(** An acknowledgement moves the window or is too old to be mistaken. *)
Lemma ack_arrives now g F' e a n :
  SideInv g F' e -> (gb g <= n <= length (gF g))%nat -> (a <= n <= a + 9)%nat ->
  let c' := receive_ack now (prev_seq (seqn a)) (chn e) in
  SideInv (with_base (gb g `max` a) g) F' (follow c' e) /\
  recv_next (state c') = recv_next (state (chn e)).
Proof.
  intros HI Hn Ha. cbn zeta. destruct (sv_fields _ _ _ HI) as (Hsn & Hsb & Hf).
  pose proof HI as [Hw Hr Hl Hs Ho Hg HQ HR Hrr HA].
  unfold receive_ack. rewrite prev_seq_succ, (sv_count _ _ _ HI), Hsb.
  destruct (Nat.le_gt_cases a (gb g)) as [Hold|Hnew].
  - rewrite Nat.max_l by done.
    assert ((0 <? seq_dist (seqn (gb g)) (seqn a)) && (seq_dist (seqn (gb g)) (seqn a) <=? WINDOW_SIZE)
      = false) as ->.
    { destruct (Nat.eq_dec a (gb g)) as [->|Hne]; [by rewrite seq_dist_same|].
      rewrite seq_dist_bwd by lia. unfold WINDOW_SIZE.
      destruct (Z.leb_spec (16 - Z.of_nat (gb g - a)) 6); [lia|]. by rewrite andb_false_r. }
    cbn [andb]. rewrite follow_silent by done. split; [|done].
    destruct g; by apply SideInv_silent.
  - rewrite Nat.max_r by lia. rewrite seq_dist_fwd by lia.
    unfold WINDOW_SIZE. destruct (Z.ltb_spec 0 (Z.of_nat (a - gb g))); [|lia].
    destruct (Z.leb_spec (Z.of_nat (a - gb g)) 6); [|lia].
    destruct (Z.leb_spec (Z.of_nat (a - gb g)) (Z.of_nat (length (gF g) - gb g))); [|lia].
    cbn [andb]. rewrite Nat2Z.id. split; [|done].
    assert (drop (a - gb g) (in_flight (state (chn e)))
      = flightA (gF g) (gG g) <$> List.seq a (length (gF g) - a)) as Hdrop.
    { rewrite Hf, <- fmap_drop, List.skipn_seq. f_equal. f_equal; lia. }
    constructor; cbn -[seqn fmap drop Nat.ltb]; try done.
    + unfold window_state. cbn -[seqn fmap drop]. by rewrite Hsn, Hdrop.
    + lia.
    + rewrite Hdrop, (sv_flight_length _ _ _ HI), length_fmap, List.length_seq.
      destruct (Nat.ltb_spec (length (gF g) - gb g) (length (gF g) - a)); [lia|].
      rewrite Hs, <- fmap_drop, drop_drop. f_equal. f_equal. lia.
    + by rewrite seq_dist_same, Nat.add_0_r.
    + by destruct HR; constructor.
Qed.

(** A fragment moves the receiver. *)
Lemma data_arrives now g F' e i :
  SideInv g F' e -> (i < length F')%nat -> (gr g <= i + 6)%nat -> (i < gr g + 6)%nat ->
  let c' := receive_data now (seqn i) (fr_first (F' !!! i)) (fr_last (F' !!! i))
              (fr_payload (F' !!! i)) (chn e) in
  in_flight (state c') = in_flight (state (chn e)) /\
  exists r' ts', SideInv (with_rcv r' ts' g) F' (follow c' e) /\ (gr g <= r')%nat /\
    (forall N, (gr g <= N)%nat -> (forall t, t ∈ gts g -> (t < N)%nat) -> (i < N)%nat ->
       (r' <= N)%nat /\ forall t, t ∈ ts' -> (t < N)%nat).
Proof.
  intros HI Hi Hlo Hhi. cbn zeta. pose proof HI as [Hw Hr Hl Hs Ho Hg HQ HR Hrr HA].
  destruct (receive_data_RcvInv now F' (gr g) (gts g) i (chn e) HR Hrr HA Hi Hlo Hhi)
    as (r' & ts' & HR' & Hr' & HA' & Hd' & Hw' & Hle & HN).
  set (c' := receive_data _ _ _ _ _ _) in *.
  assert (in_flight (state c') = in_flight (state (chn e))) as Hf.
  { unfold window_state in Hw'. by injection Hw' as _ _ ->. }
  split; [done|]. exists r', ts'. split; [|done].
  destruct (HN (gr g + 6)%nat) as [Hr6 _]; [lia|intros t Ht; apply (ri_ts _ _ _ _ HR) in Ht; lia|done|].
  unfold follow. rewrite Hf, Nat.ltb_irrefl, Nat.sub_diag, drop_0.
  destruct (ri_fields _ _ _ _ HR) as (-> & _). destruct (ri_fields _ _ _ _ HR') as (-> & _).
  rewrite seq_dist_fwd, Nat2Z.id by lia.
  constructor; cbn; try done; [congruence| |lia|].
  - intros j y Hj. apply Ho in Hj. lia.
  - destruct HQ as (D & Hq & HStr). exists D. unfold data_state in Hd'. by injection Hd' as -> ->.
Qed.

(** ** The composed invariant *)

(** Messages from the end of [g] to the end of [h]. *)
Record LinkInv (g h : Ghost) (ms : list Msg) (x : list Bytes) : Prop := {
  lk_bytes : x = enc (gF g) <$> ms;
  lk_some : forall m, m ∈ ms -> ms_data m <> None \/ ms_ack m <> None;
  lk_data : forall m i, m ∈ ms -> ms_data m = Some i ->
    (i < length (gF g))%nat /\ (gr h <= i + 6)%nat /\ forall t, t ∈ gts h -> (t < i + 6)%nat;
  lk_order : StronglySorted (fun m m' => forall i j, ms_data m = Some i -> ms_data m' = Some j ->
    (i < j + 6)%nat) ms;
  lk_got : forall m, m ∈ ms -> (gb h <= ms_got m <= gr g)%nat;
  lk_ack : forall m a, m ∈ ms -> ms_ack m = Some a -> (a <= ms_got m <= a + 9)%nat;
  lk_got_order : StronglySorted (fun m m' => (ms_got m <= ms_got m')%nat) ms;
}.

Record NetInv (g h : Ghost) (ms ns : list Msg) (s : Net) : Prop := {
  nv_L : SideInv g (gF h) (lhs s);
  nv_R : SideInv h (gF g) (rhs s);
  nv_bL : (gb g <= gr h)%nat;
  nv_bR : (gb h <= gr g)%nat;
  nv_lr : LinkInv g h ms (lr s);
  nv_rl : LinkInv h g ns (rl s);
}.

Lemma NetInv_flip g h ms ns s : NetInv g h ms ns s -> NetInv h g ns ms (flip_net s).
Proof. by intros []; constructor. Qed.

Lemma Grown_length g g' : Grown g g' -> (length (gF g) <= length (gF g'))%nat.
Proof. intros (_ & _ & _ & [->|[f ->]]); rewrite ?length_app; cbn; lia. Qed.
Lemma Grown_lookup g g' i :
  Grown g g' -> (i < length (gF g))%nat -> gF g' !!! i = gF g !!! i.
Proof. intros (_ & _ & _ & [->|[f ->]]) Hi; [done|]. by rewrite lookup_total_app_l. Qed.

Lemma SideInv_grown g g' h e : Grown g g' -> SideInv h (gF g) e -> SideInv h (gF g') e.
Proof.
  intros (_ & _ & _ & [->|[f ->]]) [Hw Hr Hl Hs Ho Hg HQ HR Hrr Ha]; constructor; try done.
  by apply RcvInv_grow.
Qed.

(** What is in transit stays so when its sender numbers another fragment. *)
Lemma LinkInv_grown g g' h ms x : Grown g g' -> LinkInv g h ms x -> LinkInv g' h ms x.
Proof.
  intros HG [Hb Hs Hd Ho Hg Ha Hgo]. pose proof (Grown_length _ _ HG) as Hlen.
  pose proof HG as (_ & Er & _ & _). constructor; try done.
  - rewrite Hb. apply list_fmap_ext. intros k m Hm. apply list_elem_of_lookup_2 in Hm.
    unfold enc. destruct (ms_data m) as [i|] eqn:Ei; [|done].
    destruct (Hd m i Hm Ei) as (Hi & _). by rewrite (Grown_lookup _ _ _ HG Hi).
  - intros m i Hm Hi. destruct (Hd m i Hm Hi) as (? & ? & ?). split_and!; [lia|done|done].
  - rewrite Er. done.
Qed.
Lemma LinkInv_grown_to g g' h ms x : Grown g g' -> LinkInv h g ms x -> LinkInv h g' ms x.
Proof. intros (Eb & Er & Et & _) []. constructor; rewrite ?Eb, ?Er, ?Et; done. Qed.

(** A message is added. *)
Lemma LinkInv_snoc g h ms x m :
  LinkInv g h ms x -> OutOk g m -> (gr h <= length (gF g) <= gb g + 6)%nat ->
  (forall t, t ∈ gts h -> (t < length (gF g))%nat) -> (gb h <= gr g)%nat ->
  LinkInv g h (ms ++ [m]) (x ++ [enc (gF g) m]).
Proof.
  intros [Hb Hs Hd Ho Hg Ha Hgo] (Hsome & Hdm & Hgm & Ham) Hr Ht Hbr.
  constructor.
  - by rewrite fmap_app, Hb.
  - intros m'. rewrite elem_of_app, list_elem_of_singleton. intros [?| ->]; [auto|done].
  - intros m' i. rewrite elem_of_app, list_elem_of_singleton. intros [?| ->] Hi; [eauto|].
    apply Hdm in Hi. split_and!; [lia|lia|]. intros t Htt. apply Ht in Htt. lia.
  - apply StronglySorted_snoc; [done|]. intros m' Hm' i j Hi Hj. apply Hdm in Hj.
    apply (Hd m' i Hm') in Hi as (? & _). lia.
  - intros m'. rewrite elem_of_app, list_elem_of_singleton. intros [?| ->]; [auto|]. lia.
  - intros m' a. rewrite elem_of_app, list_elem_of_singleton. intros [?| ->] Hm'; [eauto|].
    rewrite Hgm. auto.
  - apply StronglySorted_snoc; [done|]. intros m' Hm'. apply Hg in Hm'. lia.
Qed.

(** A turn of the left end. *)
Lemma net_turn g h ms ns L R x y out L' :
  NetInv g h ms ns (mkNet L R x y) -> side_step L out L' ->
  exists g' ms', NetInv g' h ms' ns (mkNet L' R (x ++ out) y).
Proof.
  intros [HL HR HbL HbR Hlr Hrl] Hst. cbn in *.
  destruct (side_step_ok _ _ _ _ _ HL Hst) as (g' & out_ms & HG & HL' & -> & Hout & Hlen).
  pose proof HG as (Eb & Er & Et & _). pose proof (sv_range _ _ _ HL') as Hrange.
  pose proof (SideInv_grown _ _ _ _ HG HR) as HR'.
  pose proof (sv_rcv _ _ _ HR') as Hrcv. pose proof (ri_le _ _ _ _ Hrcv) as Hle.
  exists g', (ms ++ out_ms). constructor; cbn; try done; [by rewrite Eb|by rewrite Er| |].
  - apply (LinkInv_grown _ _ _ _ _ HG) in Hlr.
    destruct out_ms as [|m [|]]; [by rewrite !app_nil_r| |cbn in Hlen; lia].
    apply Forall_cons in Hout as [Hm _].
    apply LinkInv_snoc; try done; [lia| |lia].
    intros t Ht. by apply (ri_ts _ _ _ _ Hrcv) in Ht as [_ ?].
  - by apply (LinkInv_grown_to _ _ _ _ _ HG).
Qed.

(** Receiving a message. *)
Lemma arrive_ok now g h ms x m e :
  SideInv h (gF g) e -> LinkInv g h ms x -> m ∈ ms ->
  (gr g <= length (gF h))%nat -> (length (gF g) <= gr h + 6)%nat ->
  (forall i, (i < length (gF g))%nat -> has_data (gF g !!! i)) ->
  exists r' ts',
    let h' := with_rcv r' ts' (with_base (gb h `max` default 0%nat (ms_ack m)) h) in
    SideInv h' (gF g) (arrive now (enc (gF g) m) e) /\ (gr h <= r')%nat /\
    (forall N, (gr h <= N)%nat -> (forall t, t ∈ gts h -> (t < N)%nat) ->
       (forall i, ms_data m = Some i -> (i < N)%nat) ->
       (r' <= N)%nat /\ forall t, t ∈ ts' -> (t < N)%nat).
Proof.
  intros HI [Hb Hs Hd Ho Hg Ha Hgo] Hm Hrg Hlen Hdata. unfold arrive.
  rewrite receive_enc; [|intros i Hi; by apply Hdata, (Hd m i Hm)|by apply Hs].
  assert (exists c1, take_ack_of now m (chn e) = c1 /\
    SideInv (with_base (gb h `max` default 0%nat (ms_ack m)) h) (gF g) (follow c1 e) /\
    recv_next (state c1) = recv_next (state (chn e))) as (c1 & -> & HI1 & Hrn).
  { unfold take_ack_of. destruct (ms_ack m) as [a|] eqn:Ea; cbn [default from_option].
    - pose proof (Ha m a Hm Ea). pose proof (Hg m Hm).
      eexists. split; [done|]. apply (ack_arrives now h (gF g) e a (ms_got m)); [done|lia|lia].
    - eexists. split; [done|]. rewrite Nat.max_l, follow_silent by (done || lia).
      split; [|done]. destruct h, e. done. }
  unfold take_data_of. destruct (ms_data m) as [i|] eqn:Ei.
  - destruct (Hd m i Hm Ei) as (Hi & Hlo & _).
    destruct (data_arrives now _ _ _ i HI1) as (Hf & r' & ts' & HI2 & Hle & HN); cbn; [done|done|lia|].
    cbn in Hf, HI2, Hle, HN. exists r', ts'. rewrite <- (follow_follow c1) by done.
    split_and!; [done|done|]. intros N HN1 HN2 HN3. apply HN; auto.
  - exists (gr h), (gts h). split_and!; [|done|auto]. by destruct h.
Qed.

□ □ □ □ □

WORK REQUEST
From the line containing "(gr g <= length" down to the line containing "rewrite receive_enc; [|intros" in the material above, reproduce every line exactly, including the two end lines.

PROBLEM SOLUTION
  (gr g <= length (gF h))%nat -> (length (gF g) <= gr h + 6)%nat ->
  (forall i, (i < length (gF g))%nat -> has_data (gF g !!! i)) ->
  exists r' ts',
    let h' := with_rcv r' ts' (with_base (gb h `max` default 0%nat (ms_ack m)) h) in
    SideInv h' (gF g) (arrive now (enc (gF g) m) e) /\ (gr h <= r')%nat /\
    (forall N, (gr h <= N)%nat -> (forall t, t ∈ gts h -> (t < N)%nat) ->
       (forall i, ms_data m = Some i -> (i < N)%nat) ->
       (r' <= N)%nat /\ forall t, t ∈ ts' -> (t < N)%nat).
Proof.
  intros HI [Hb Hs Hd Ho Hg Ha Hgo] Hm Hrg Hlen Hdata. unfold arrive.
  rewrite receive_enc; [|intros i Hi; by apply Hdata, (Hd m i Hm)|by apply Hs].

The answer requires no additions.